Ariel Joseph Towne, the Feng Shui Guy, talks about Serene Makeover: Inner Edition, making yourself over from the inside out, and so much more






I have friends who have Feng Shui'd their homes and claim amazing results. In fact, this book, Serene Makeover: Inner Edition,  was put in my hands by the brilliant novelist Gina Sorell, who was sure I'd love it, and she was right. The book offers practical and easy ways to make your world better. But don't just listen to me. The Huffington post calls it "a delightful guide to the inner and outer workings of energy." Thanks so much, Ariel for being here.

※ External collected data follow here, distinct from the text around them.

(** X18: what a client is built from.  When [_get_qbo_client] returns a
    client there was an access token; the realm id and the access token of
    the client are the [realm_id] and [upstream_access_token] claims, both
    true; the client id and secret are true and come from the environment
    ([QBO_CLIENT_ID] before [CLIENT_ID], an empty value counting as unset);
    there is no refresh token; and the idempotency callbacks are there
    exactly when a store was passed. *)
Theorem client_built_from_claims
    (env : Client.environ) (token : option AccessToken)
    (idempotency_store : bool) (c : Client.QBOClient) :
  Tools._get_qbo_client env token idempotency_store = inr c ->
  exists a,
    token = Some a /\
    dict_get (claims a) (py "realm_id") = Some (Client.realm_id c) /\
    truthy (Client.realm_id c) = true /\
    dict_get (claims a) (py "upstream_access_token")
    = Some (Client._access_token c) /\
    truthy (Client._access_token c) = true /\
    Client.client_id c
    = Client.py_or (Client.getenv env (py "QBO_CLIENT_ID"))
        (Client.getenv env (py "CLIENT_ID")) /\
    truthy (Client.client_id c) = true /\
    Client.client_secret c
    = Client.py_or (Client.getenv env (py "QBO_CLIENT_SECRET"))
        (Client.getenv env (py "CLIENT_SECRET")) /\
    truthy (Client.client_secret c) = true /\
    Client.refresh_token c = PNone /\
    Client._idempotency_checker c = idempotency_store /\
    Client._idempotency_storer c = idempotency_store.
Proof.
  intros H. destruct token as [a|]; [|discriminate H].
  exists a. split; [reflexivity|].
  unfold Tools._get_qbo_client in H.
  destruct (dict_get (claims a) (py "upstream_access_token")) as [up|];
    [|discriminate H].
  destruct (truthy up) eqn:Eup; [|discriminate H].
  destruct (dict_get (claims a) (py "realm_id")) as [realm|];
    [|discriminate H].
  destruct (truthy realm) eqn:Erealm; [|discriminate H].
  cbn [negb] in H.
  unfold Client.create_qbo_client, Client.__init__, Client._validate_config,
    Client.missing_config in H.
  cbn [Client.client_id Client.client_secret Client.realm_id
       Client._access_token] in H.
  rewrite Eup, Erealm in H.
  change (Client.py_or PNone (Client.getenv env (py "QBO_CLIENT_ID")))
    with (Client.getenv env (py "QBO_CLIENT_ID")) in H.
  change (Client.py_or PNone (Client.getenv env (py "QBO_CLIENT_SECRET")))
    with (Client.getenv env (py "QBO_CLIENT_SECRET")) in H.
  destruct (truthy (Client.py_or (Client.getenv env (py "QBO_CLIENT_ID"))
                      (Client.getenv env (py "CLIENT_ID")))) eqn:Eid;
    [|destruct (truthy (Client.py_or
                          (Client.getenv env (py "QBO_CLIENT_SECRET"))
                          (Client.getenv env (py "CLIENT_SECRET"))));
      discriminate H].
  destruct (truthy (Client.py_or (Client.getenv env (py "QBO_CLIENT_SECRET"))
                      (Client.getenv env (py "CLIENT_SECRET")))) eqn:Esec;
    [|discriminate H].
  cbn [app] in H. inversion H; subst c; clear H.
  cbn [Client.client_id Client.client_secret Client.realm_id
       Client._access_token Client.refresh_token
       Client._idempotency_checker Client._idempotency_storer].
  repeat split; assumption || reflexivity.
Qed.

Lemma client_built_from_claims_witness :
  let c := {| Client.client_id := PStr (py "app-id");
              Client.client_secret := PStr (py "app-secret");
              Client.realm_id := PStr (py "123");
              Client.refresh_token := PNone;
              Client._access_token := PStr (py "tok");
              Client.environment := PStr (py "sandbox");
              Client._idempotency_checker := true;
              Client._idempotency_storer := true |} in
  Tools._get_qbo_client example_env (Some example_token) true = inr c /\
  exists a,
    Some example_token = Some a /\
    dict_get (claims a) (py "realm_id") = Some (Client.realm_id c) /\
    truthy (Client.realm_id c) = true /\
    dict_get (claims a) (py "upstream_access_token")
    = Some (Client._access_token c) /\
    truthy (Client._access_token c) = true /\
    Client.client_id c
    = Client.py_or (Client.getenv example_env (py "QBO_CLIENT_ID"))
        (Client.getenv example_env (py "CLIENT_ID")) /\
    truthy (Client.client_id c) = true /\
    Client.client_secret c
    = Client.py_or (Client.getenv example_env (py "QBO_CLIENT_SECRET"))
        (Client.getenv example_env (py "CLIENT_SECRET")) /\
    truthy (Client.client_secret c) = true /\
    Client.refresh_token c = PNone /\
    Client._idempotency_checker c = true /\
    Client._idempotency_storer c = true.
Proof.
  intros c. split; [reflexivity|].
  apply (@client_built_from_claims example_env (Some example_token) true c).
  reflexivity.
Defined.
(** The login route of [fetch] on the text of the request body. *)
Definition login_route (api : API) (t1 t2 : Z) (text : jsstring)
  : login_reply :=
  match
    loginData ← JSON_parse text;
    validation ← validateLogin loginData;
    if negb (login_valid validation)
    then Some (LoginRejected (login_errors validation))
    else
      request ← as_login_request loginData;
      result ← login api t1 t2 request;
      Some (LoginAnswered result)
  with
  | Some reply => reply
  | None => LoginFailed
  end.

Inductive group_error :=
| GroupNameRequired
| GroupOrderRequired.

(** The [Partial<Group>] that [validateGroup] fills. *)
Record SanitizedGroup := {
  sanitized_name : option jsstring;
  sanitized_order_num : option number
}.

Record GroupValidation := {
  group_valid : bool;
  group_errors : list group_error;
  sanitizedData : option SanitizedGroup
}.

(** [validateGroup(data)]: the name is trimmed and cut to its first 100
    code units. *)
Definition validateGroup (data : json) : option GroupValidation :=
  n ← get data (js "name");
  let '(errors, name) :=
    match filled_string n with
    | None => ([GroupNameRequired], None)
    | Some s => ([], Some (take 100 (trim s)))
    end in
  o ← get data (js "order_num");
  let '(errors, order) :=
    match o with
    | Val (JNum k) => (errors, Some k)
    | _ => (errors ++ [GroupOrderRequired], None)
    end in
  Some {| group_valid := no_errors errors;
          group_errors := errors;
          sanitizedData :=
            if no_errors errors
            then Some {| sanitized_name := name; sanitized_order_num := order |}
            else None |}.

How did you get involved with Feng Shui? I’ve always been sensitive to energy. As a kid, I could sense the feelings of a room. The tension in a room. Or the happiness. And those feelings weren’t always connected to the people that were in there. Sometimes it was as if I was feeling the history of a room. Sometimes it felt good and sometimes it didn’t feel so good to me.
As a teenager I would move my furniture around every few months. Or change all the artwork. Things might be messy when I would get busy and then all of a sudden I would feel the strong need to do a sudden purge, or clean everything from top to bottom. It was like an itch that I needed to scratch. But at the time I had no idea why.
It wasn’t until after I moved to California that I had ever heard the term feng shui. It was recommended to me after I moved into an apartment that I couldn’t afford. It was my first time ever living on my own and I was nervous. How would I pay for it all? Would I get lonely? How do I set up a whole space and not just a single room?
My feng shui master is Hawaiian. He came to my empty home and sat on my floor with me. I had no furniture. We spoke for almost five hours that day and it ended with a blessing. When it was finished, I told him that the chant he had been doing was something that my mom had taught me growing up. It was a Sanskrit blessing: Om Mani Padme Hum. It made me feel comforted. This was almost two years after my mom passed away and I felt like this feng shui was connecting me to her somehow. And it made me happy.
How and why did you decide to bring it to the people in such a playful and fun way? My feng shui master, Nate Batoon has an incredible sense of humor. He is always cracking jokes. I think that it makes it easier to learn when you are having fun. His most successful student to date (my friend and mentor) Karen Rauch Carter has an incredible sense of humor. Her book: Move Your Stuff, Change Your Life was the first book I ever read about feng shui. It is simple, profound and funny. I always recommend it to my clients. And when people started asking for my advice…I tried to read people. When did they tune out? When was the information overwhelming? I would get them to laugh and we would be back on track. As a result, these three qualities have always been part of my workshops and my consultations. Sometimes this work can bring up a lot of “stuff” for people. Laughter helps people make space to take in something new. 
When I first picked up the book, I thought it was going to be about rearranging my home, but it's much deeper--about rearranging myself!
Can you talk about that, please?
There are lots of books in the marketplace on how to arrange your home or business. Some of them are incredibly complicated and some of them are easier to follow, but they all address our outer environments.  If they made any reference to inside, it was in passing. Most of these books are “how to” set up our external environments.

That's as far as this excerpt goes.